If one's argument is that there must be some algorithm which solves the anvil problem without needing hacks like a hardwired reward function which inflicts 'pain' upon any kind of bodily interaction which threatens the Cartesian boundary, because humans solve it fine, then one had better have firmly established that humans have in fact solved it without pain.

But they haven't. When humans don't feel pain, they do do things equivalent to 'drop an anvil on their head', which result in blinding, amputation, death by misadventure, etc. Turns out if you don't feel pain, you may think it's funny to poke yourself in the eye just to see everyone else's reaction and go blind or jump off a roof to impress friends and die, or simply walk around too long, damage your foot into sores, which suppurate and turn septic, and you amputate your legs or die. (This is leaving out Lesch–Nyhan syndrome.)

I don't think that is either my argument or Marcus's; he probably didn't have painless humans in mind when he said that AIXI would avoid damaging itself like humans do. Including some kind of reward shaping like pain seems wise, and if it is not included engineers would have to take care that AIXI did not damage itself while it established enough background knowledge to protect its hardware. I do think that following the steps described in my post would ideally teach AIXI to protect itself, though it's likely that a handful of other tricks and insights are needed in practice to deal with various other problems of embeddedness - and in that case the self-damaging behavior mentioned in your (interesting) write-up would not occur for a sufficiently smart (and single-mindedly goal-directed) agent even without pain sensors.
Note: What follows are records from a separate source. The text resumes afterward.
Lemma loadDevices_catch_frame (msg : string) (w : World) :
  state (loadDevices_catch msg w) = state w
  /\ requests (loadDevices_catch msg w) = requests w
  /\ timers (loadDevices_catch msg w) = timers w
  /\ search_input (dom (loadDevices_catch msg w)) = search_input (dom w)
  /\ status_filter (dom (loadDevices_catch msg w)) = status_filter (dom w)
  /\ type_filter (dom (loadDevices_catch msg w)) = type_filter (dom w)
  /\ device_count (dom (loadDevices_catch msg w)) = device_count (dom w)
  /\ pagination (dom (loadDevices_catch msg w)) = pagination (dom w)
  /\ pagination_hidden (dom (loadDevices_catch msg w)) = pagination_hidden (dom w)
  /\ log (loadDevices_catch msg w)
     = log w ++ [Toast ("Failed to load devices: " +:+ msg) "danger"].
Proof.
  repeat split; try reflexivity.
  unfold requests. cbn. rewrite List.filter_app. cbn. apply List.app_nil_r.
Qed.

Lemma resume_keeps_query (r : Settled) (w : World) :
  query_fields (state (loadDevices_resume r w)) = query_fields (state w)
  /\ requests (loadDevices_resume r w) = requests w
  /\ timers (loadDevices_resume r w) = timers w
  /\ search_input (dom (loadDevices_resume r w)) = search_input (dom w)
  /\ status_filter (dom (loadDevices_resume r w)) = status_filter (dom w)
  /\ type_filter (dom (loadDevices_resume r w)) = type_filter (dom w).
Proof.
  assert (C : forall msg,
             query_fields (state (loadDevices_catch msg w)) = query_fields (state w)
             /\ requests (loadDevices_catch msg w) = requests w
             /\ timers (loadDevices_catch msg w) = timers w
             /\ search_input (dom (loadDevices_catch msg w)) = search_input (dom w)
             /\ status_filter (dom (loadDevices_catch msg w)) = status_filter (dom w)
             /\ type_filter (dom (loadDevices_catch msg w)) = type_filter (dom w)).
  { intros msg.
    destruct (loadDevices_catch_frame msg w)
      as (-> & -> & -> & -> & -> & -> & _). repeat split; reflexivity. }
  destruct r as [[| |data]|msg]; try apply C.
  unfold loadDevices_resume, loadDevices_apply, renderPagination, renderTable,
    requests.
  cbv zeta. destruct (j_content data) as [[|d l]|]; cbn;
    match goal with
    | |- context [if ?c then _ else _] => destruct c
    end; repeat split; reflexivity.
Qed.

Lemma settle_keeps_query (o : FetchOutcome) (w : World) :
  query_fields (state (fst (apiFetch_settle o w))) = query_fields (state w)
  /\ requests (fst (apiFetch_settle o w)) = requests w
  /\ timers (fst (apiFetch_settle o w)) = timers w
  /\ dom (fst (apiFetch_settle o w)) = dom w.
Proof.
  assert (L : requests (logout w) = requests w).
  { unfold requests. cbn. rewrite List.filter_app. cbn. apply List.app_nil_r. }
  destruct o as [m|r]; cbn; [repeat split; reflexivity|].
  destruct (resp_status r =? 401); [repeat split; try reflexivity; exact L|].
  destruct (negb (resp_ok r)); [repeat split; reflexivity|].
  destruct (resp_status r =? 204); [repeat split; reflexivity|].
  destruct (resp_body r); repeat split; reflexivity.
Qed.

Lemma respond_keeps_query (id : nat) (o : FetchOutcome) (w : World) :
  query_fields (state (respond id o w)) = query_fields (state w)
  /\ requests (respond id o w) = requests w
  /\ timers (respond id o w) = timers w
  /\ search_input (dom (respond id o w)) = search_input (dom w)
  /\ status_filter (dom (respond id o w)) = status_filter (dom w)
  /\ type_filter (dom (respond id o w)) = type_filter (dom w).
Proof.
  destruct (inflight w !! id) as [k|] eqn:H.
  - rewrite (respond_pending _ _ _ _ H). cbv zeta.
    set (w1 := with_inflight (delete id (inflight w)) (next_request w) w).
    destruct (settle_keeps_query o w1) as (Eq & Er & Et & Ed).
    destruct k.
    + destruct (resume_keeps_query (snd (apiFetch_settle o w1))
                  (fst (apiFetch_settle o w1)))
        as (-> & -> & -> & -> & -> & ->).
      rewrite Eq, Er, Et, Ed. repeat split; reflexivity.
    + rewrite Eq, Er, Et, Ed. repeat split; reflexivity.
  - unfold respond. rewrite H. repeat split; reflexivity.
Qed.

(** X6: handling the response to a reload, whatever the response is, sends
    no request and changes neither the page index, the page size, the
    sort, the filters nor the search text. *)
Theorem reload_response_sends_nothing
    (id : nat) (o : FetchOutcome) (w : World) :
  inflight w !! id = Some KLoadDevices ->
  requests (respond id o w) = requests w
  /\ query_fields (state (respond id o w)) = query_fields (state w).
Proof.
  intros _. destruct (respond_keeps_query id o w) as (H1 & H2 & _). now split.
Qed.

Lemma reload_response_sends_nothing_witness :
  requests (respond 0 unauthorized boot) = requests boot.
Proof.
  apply (reload_response_sends_nothing 0%nat unauthorized boot eq_refl).
Defined.

(** X7: a failed reload replaces the table and shows a notice, and leaves
    the rest as the last successful load set it: the query state with its
    totals, the count line and the pagination control. *)
Theorem failed_reload_keeps_totals (w : World) (id : nat) (o : FetchOutcome) :
  inflight w !! id = Some KLoadDevices ->
  fetch_failed o = true ->
  let w' := respond id o w in
  state w' = state w
  /\ device_count (dom w') = device_count (dom w)
  /\ pagination (dom w') = pagination (dom w)
  /\ pagination_hidden (dom w') = pagination_hidden (dom w)
  /\ exists msg,
       table_content (dom w') = load_error msg
       /\ In (Toast ("Failed to load devices: " +:+ msg) "danger") (log w').
Proof.
  intros Hid Hf. cbv zeta. rewrite (respond_pending _ _ _ _ Hid). cbv zeta.
  set (w1 := with_inflight (delete id (inflight w)) (next_request w) w).
  assert (R : exists msg w2,
             loadDevices_resume (snd (apiFetch_settle o w1))
               (fst (apiFetch_settle o w1)) = loadDevices_catch msg w2
             /\ state w2 = state w /\ dom w2 = dom w).
  { destruct o as [m|r]; cbn in Hf |- *.
    - exists m, w1. repeat split; reflexivity.
    - destruct (resp_status r =? 401).
      + exists (type_error_undefined w1), (logout w1). repeat split; reflexivity.
      + rewrite Hf. cbn. exists (error_message r), w1.
        repeat split; reflexivity. }
  destruct R as (msg & w2 & -> & Es & Ed).
  destruct (loadDevices_catch_frame msg w2)
    as (-> & _ & _ & _ & _ & _ & -> & -> & -> & ->).
  rewrite Es, Ed. repeat split; try reflexivity.
  exists msg. split; [reflexivity|].
  apply List.in_or_app. right. now left.
Qed.

Lemma failed_reload_keeps_totals_witness :
  state (respond 0 (FetchRejected "Failed to fetch") boot) = state boot.
Proof.
  apply (failed_reload_keeps_totals boot 0%nat (FetchRejected "Failed to fetch")
           eq_refl eq_refl).
Defined.

(** X8: when a successful response lacks [content], [totalElements] and
    [totalPages], the defaults apply: both totals become 0, the count line
    reads "0 devices found", the table shows the no-results block and the
    pagination control is hidden. *)
Theorem bare_object_response (w : World) (id : nat) (data : JsonObject) :
  inflight w !! id = Some KLoadDevices ->
  j_content data = None -> j_totalElements data = None ->
  j_totalPages data = None ->
  let w' := respond id (ok_response data) w in
  totalPages (state w') = 0 /\ totalItems (state w') = 0
  /\ device_count (dom w') = "0 devices found"
  /\ table_content (dom w') = no_results
  /\ pagination_hidden (dom w') = true.
Proof.
  intros Hid Hc He Hp. cbv zeta. rewrite (respond_pending _ _ _ _ Hid).
  cbv zeta. unfold ok_response. cbn.
  unfold loadDevices_apply. rewrite Hc, He, Hp. repeat split; reflexivity.
Qed.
I also didn't initially buy the argument that Marcus gave and I think some modifications and care are required to make AIXI work as an embedded agent - the off-policy version is a start. Still, I think there are reasonable responses to the objections you have made:

1: It would be standard to issue a negative reward (or decrease the positive reward) if AIXI is at risk of harming its body. This is the equivalent. 
2: AIXI does not believe in heaven. If its percept stream ends this is treated as 0 reward forever (which is usually but not always taken as the worst reward possible depending on author). It's unclear if AIXI would expect the destruction of its body to lead to the end of its percept stream, but I think it would under some conditions.

It could be difficult to explain to AIXI what "its body" is.

I think the entire point of AIXI was that it kinda considers all possible universes with all possible laws of physics, and then updates based on evidence. To specify "its body", you would need to explain many things about our universe, which I think defeats the purpose of having AIXI.

Any time you attempt to implement AIXI (or any approximation) in the real world you must specify the reward mechanism. If AIXI is equipped with a robotic body you could choose for the sensors to provide "pain" signals. There is no need to provide a nebulous definition of what is or is not part of AIXI's body in order to achieve this. 

Ah, that makes sense! AIXI can receive pain signals long before it knows what they "mean", and as its model of the world improves, it learns to avoid pain.